Transit workers tackled a dirty job this week, cleaning up standing water and sludge that was causing a stink on the tracks of the No. 7 train at the Flushing Main Street station.
The mess, which had built up on a track near the entrance to the station closest to Union Street, probably came from a sink that had problems draining, said James Anyansi, a spokesman for New York City Transit.
"We believe this is stagnant water that comes from an employee facility slop sink," he said.
Over the weekend, workers unclogged the sink's drain, said New York City Transit spokeswoman Marissa Baldeo.
On Tuesday night, transit employees were scheduled to remove the standing water on the tracks, Baldeo said.
Several transit workers told Newsday that they believed the sludge was actually human waste and came from an employee bathroom that was leaking onto the tracks. But Anyansi disputed that claim.
"There is no sewage leak, not from our initial investigation, anyway," he said.
Located near the terminus of 15 bus routes and at the end of the No. 7 line, the Flushing Main Street station is the fourth busiest subway system in the city and the most frequented outside Manhattan. The station serves as a link for residents of northeast Queens to Midtown Manhattan.
Given the high use of the station, the news of the mess raised concern among public officials.

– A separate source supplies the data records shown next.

(* ===== verification/DumpFiles.v ===== *)
(** * From the program's events to the dump

    The composition of the whole system: the subscribers, the recorder, the
    writer and the file system on one side, trace_dump.py on the other.  Dumping
    any fragment of a finished thread prints exactly the events of that thread. *)

From stdpp Require Import base list numbers strings pretty gmap.
From Stdlib Require Import ZArith Lia.
From S2P Require Import Prelude Version Counters Entries Libc Utils Config Codec Lz4 Writer Thread Trace Reader Dump DumpText DumpTrace Recorder Subs Subscribers Atomics Handlers Locality Threads Files.

Section Frame.
Context `{B : BuildInfo, L : Lz4, V : Vsync, !VsyncLaws V, !Lz4Laws L}.
Context (junk : nat → Z) (c : config) (Hc : config_ok c).

(** A file that is no fragment of the threads that run is left alone. *)
Lemma events_foreign key evs : ∀ sy sy' rec,
  all_record c sy rec → do_events junk c sy evs = Some sy' →
  (∀ t ev, (t, ev) ∈ evs → foreign c t key) →
  w_fs (sy_world sy') !! key = w_fs (sy_world sy) !! key.
Proof.
  induction evs as [|[t ev] evs IH]; intros sy sy' rec Hall H Hfo; cbn [do_events] in H; [by simplify_eq|].
  destruct (do_event junk c sy t ev) as [sy1|] eqn:E; [|done]. simpl in H.
  destruct (all_record_event _ _ Hc _ _ _ _ _ Hall E) as (rec1 & Hall1 & _).
  destruct (event_change _ _ _ _ _ _ (proj1 (Hall t)) E) as [ext Hl].
  rewrite (IH sy1 sy' rec1 Hall1 H); [|intros t' ev' Hin; eapply Hfo; by apply list_elem_of_further].
  apply (lc_foreign _ _ _ _ _ _ Hl). eapply Hfo. by apply list_elem_of_here.
Qed.
End Frame.

(** A name that the dumper attributes to the thread is the name the writer gives
    that fragment, or no thread of the schedule has a fragment of that name. *)
Lemma attributed c (Hc : config_ok c) t t' name f :
  trace_file_match name = Some (t, f) → name ≠ base_name t f → (i32 t' = i32 t → t' = t) →
  0 <= t < 2 ^ 31 → foreign c t' (path_ c +:+ "/" +:+ name).
Proof.
  intros Hm Hne Hid Ht e. rewrite fragment_name_spec by apply Hc. rewrite name_of_base. intros [= E].
  apply (inj (String.append (path_ c))) in E. change ("/" +:+ ?a) with (String "/" a) in E.
  injection E as E. rewrite <- E in Hm. apply trace_file_match_name in Hm as (Et & Ef & H1 & H2).
  assert (t' = t) as -> by (apply Hid; rewrite <- Et, (i32_small t); done).
  apply Hne. rewrite <- E. unfold base_name. rewrite Ef.
  rewrite (i32_small (i32 e)) by (pose proof (i32_range e); lia). done.
Qed.

Section Dumped.
Context `{B : BuildInfo, L : Lz4, V : Vsync, !VsyncLaws V, !Lz4Laws L, !BuildInfoOk B}.
Context (junk : nat → Z) (c : config) (Hc : config_ok c) (t : Z).

(** No file of the directory is taken for a fragment of the thread. *)
Definition no_fragments (fs : gmap string inode) : Prop :=
  ∀ name f, is_Some (fs !! (path_ c +:+ "/" +:+ name)) → trace_file_match name ≠ Some (t, f).

Lemma no_fragments_only fs e :
  0 <= t < 2 ^ 31 → no_fragments fs → is_Some (fs !! name_of (path_ c) t e) → i32 e < 0.
Proof.
  intros Ht Hno Hs. destruct (Z.lt_ge_cases (i32 e) 0); [done|]. exfalso.
  apply (Hno (base_name t e) (i32 e) Hs). apply trace_file_match_name. rewrite i32_small by done. lia.
Qed.

(** C2: what is dumped is what happened.  Start with a directory in which no file
    has the name of a fragment of the thread, whose number is below 2^31, and let any
    number of threads, with different numbers in their file names, handle any schedule
    of events in which the thread is started once, with [open] not reporting EEXIST
    without cause.  Let none of its events be blank, that is, the release of NULL with
    index 0, caller 0 and an empty stack, whose entry consists of zero bytes: the
    dumper takes such an entry for the unused end of the fragment and skips what
    follows ([DumpTrace.blank_hides_rest]).  When the thread finishes, none of its
    allocations and file operations failed and it needed no more fragments than the
    file limit, running trace_dump.py on any of its fragments finds all of them and no
    others, in order, and prints exactly the events of that thread, one line for each
    with its pointer, indices and innermost callers, followed by their number. *)
Theorem dumped_trace sy evs sy' :
  supported_build → fresh sy → do_events junk c sy evs = Some sy' →
  Forall (fun f => f ≠ Fail EEXIST) (w_faults (sy_world sy)) →
  0 <= t < 2 ^ 31 → no_fragments (w_fs (sy_world sy)) →
  (∀ t' ev, (t', ev) ∈ evs → i32 t' = i32 t → t' = t) →
  let ops := ops_of t (history junk c sy evs) in
  started_ops ops → Forall (fun ev => blank ev = false) (ideal [] ops) →
  ∃ th2 w2, coldtrace_thread_fini c t (thread_of sy' t) (sy_world sy') = Ret (th2, w2) ∧
    (th_failed th2 = false → wi_failed (th_writer th2) = false →
     len (closed_frags (own t w2)) <= Z.min (coldtrace_get_max c) (2 ^ 31) →
     ∀ k, 0 <= k < len (closed_frags (own t w2)) →
     dump_trace (w_fs w2) (path_ c) (base_name t k) false LZ4_MAX_INPUT_SIZE
     = (dump_text t (ideal [] ops), inr (len (ideal [] ops)))).
Proof.
  intros Hsup Hf H Hfaults Ht Hno Hids ops Hst Hbl.
  destruct (finished_trace junk c Hc t (fun e => i32 e < 0) sy evs sy') as (th2 & w2 & Efini & Hdone); try done.
  { destruct (w_fs (sy_world sy) !! name_of (path_ c) t 0) eqn:E; [|done]. exfalso.
    assert (i32 0 < 0) by (eapply no_fragments_only; eauto). done. }
  { intros e He Hs. left. by eapply no_fragments_only. }
  exists th2, w2. split; [done|]. intros Hf1 Hf2 Hlen k Hk.
  destruct (Hdone Hf1 Hf2) as (frags & Hcl & Hdisk & Hok & Hev & Honly).
  fold ops in Hev. rewrite Hcl, length_fmap in Hlen, Hk. rewrite <- Hev in Hbl |- *.
  assert (∀ j es, frags !! j = Some es → ∃ data,
    w_fs w2 !! name_of (path_ c) t (Z.of_nat j) = Some (Reg data) ∧
    decompress LZ4_MAX_INPUT_SIZE data = inr (frag_bytes es)) as Hfiles.
  { intros j es Hj. pose proof (lookup_lt_Some _ _ _ Hj). destruct (Hdisk j es Hj) as (data & E); [lia|].
    unfold slot in E. rewrite Z.mod_small in E by lia. by exists data. }
  replace k with (Z.of_nat (Z.to_nat k)) by lia.
  apply dump_fragments; try done; try lia.
  - split.
    + intros j Hj. destruct (lookup_lt_is_Some_2 frags j Hj) as [es Hes].
      destruct (Hfiles j es Hes) as (data & E & _). unfold is_file. by rewrite E.
    + intros name f Hs Hsome Hm. destruct (decide (name = base_name t f)) as [->|Hne].
      * pose proof Hm as (_ & Ef & _ & Hf0)%trace_file_match_name.
        pose proof (i32_range f). destruct (Honly f) as [Hold|Hlt]; [ulia|exact Hsome|lia|].
        unfold of_fragment in Hlt. rewrite Hcl, length_fmap in Hlt.
        exists (Z.to_nat f). split; [lia|]. f_equal. lia.
      * exfalso. destruct (all_record_events _ _ Hc evs _ _ _ (fresh_records _ sy Hf) H) as (rec & Hall & _).
        destruct (local_thread_fini c t _ (proj1 (Hall t)) _ _ _ Efini) as (_ & ext & Hl & _).
        rewrite (lc_foreign _ _ _ _ _ _ Hl) in Hsome by by eapply attributed.
        rewrite (events_foreign junk c Hc _ evs sy sy' _ (fresh_records _ sy Hf) H) in Hsome.
        -- by apply (Hno name f Hsome).
        -- intros t' ev Hin. eapply attributed; try done. by eapply Hids.
  - apply Forall_forall. intros es Hes. unfold frags_ok in Hok. rewrite Forall_forall in Hok.
    destruct (Hok es Hes) as [H1 H2]. split_and!; [done..|]. unfold closed_events in Hbl.
    rewrite Forall_concat, Forall_fmap, Forall_forall in Hbl. by apply Hbl.
Qed.
End Dumped.

Section Demo.
#[local] Existing Instance demo_build.
#[local] Existing Instance demo_build_ok.

Lemma demo_no_fragments : no_fragments demo_config96 7 (w_fs (sy_world demo_system)).
Proof.
  intros name f [i Hi]. apply elem_of_map_to_list in Hi. vm_compute in Hi.
  repeat (apply elem_of_cons in Hi as [Hi|Hi]; [injection Hi as Hi _; try discriminate Hi; subst; vm_compute; discriminate|]).
  destruct (not_elem_of_nil _ Hi).
Qed.

(** The dump of the second of three fragments prints all events of thread 7. *)
Lemma dumped_trace_witness :
  ∃ w2 out n, snd <$> demo_done = Some w2 ∧ n = 6 ∧
    dump_trace (w_fs w2) (path_ demo_config96) (base_name 7 1) false LZ4_MAX_INPUT_SIZE = (out, inr n).
Proof.
  pose (r := do_events zero_junk demo_config96 demo_system demo_traffic).
  assert (match r with
    | Some sy => match coldtrace_thread_fini demo_config96 7 (thread_of sy 7) (sy_world sy) with
        | Ret (th, w) => negb (th_failed th) && negb (wi_failed (th_writer th)) &&
            (1 <? len (closed_frags (own 7 w))) &&
            (len (closed_frags (own 7 w)) <=? Z.min (coldtrace_get_max demo_config96) (2 ^ 31))
        | _ => false end
    | None => false end = true) as Hr by (vm_compute; reflexivity).
  destruct r as [sy'|] eqn:E; [|discriminate Hr]. subst r.
  set (ops := ops_of 7 (history zero_junk demo_config96 demo_system demo_traffic)) in *.
  assert (started_ops ops) as Hst by (vm_compute; repeat constructor).
  assert (Forall (fun ev => blank ev = false) (ideal [] ops)) as Hbl by (vm_compute; repeat constructor).
  assert (len (ideal [] ops) = 6) as Hn by (vm_compute; reflexivity).
  destruct (dumped_trace zero_junk demo_config96 demo_config_ok 7 demo_system demo_traffic sy')
    as (th2 & w2 & Efini & Hdone);
    [reflexivity|apply demo_fresh|exact E|apply Forall_nil; exact I|lia|apply demo_no_fragments| |exact Hst|exact Hbl|].
  { clear. intros t' ev Hin Hi. repeat (apply elem_of_cons in Hin as [Hin|Hin];
      [injection Hin as -> _; first [reflexivity|vm_compute in Hi; discriminate Hi]|]). destruct (not_elem_of_nil _ Hin). }
  rewrite Efini in Hr. rewrite !andb_true_iff, !negb_true_iff, Z.ltb_lt, Z.leb_le in Hr.
  destruct Hr as [[[H1 H2] H3] H4]. specialize (Hdone H1 H2 H4 1 ltac:(lia)). fold ops in Hdone.
  rewrite Hn in Hdone. eexists w2, _, 6. split; [unfold demo_done, demo_done_in; rewrite E, Efini; reflexivity|].
  split; [reflexivity|exact Hdone].
Defined.
End Demo.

"One of the most dangerous things you can have is a sewer backup," said Assemblyman Barry Grodenchik (D-Flushing), who questioned whether the mess was a health hazard.
Anyansi, however, said the situation was "not at all" a danger to the public.
One transit worker, who did not want to give his name, said the mess had caught his nose's attention.
"Water that sits for awhile, it really starts smelling," he said.
Other transit workers, however, said they were unaware of any problem at the stop.
Some riders also said they noticed a foul smell at the station during the summer.
"It smells funny right now," said Lex Fauni Friday morning. "It's pretty bad right by the tracks."
Her friend, Kimberly Guinto, agreed.
"Today it smells even worse. They are fixing something," she said.
The two added that other stations also develop an odor during hot months.
Anyansi admitted the Flushing water and sludge was causing an odor problem.
"We do apologize to our customers who have had to bear this during this time," he said.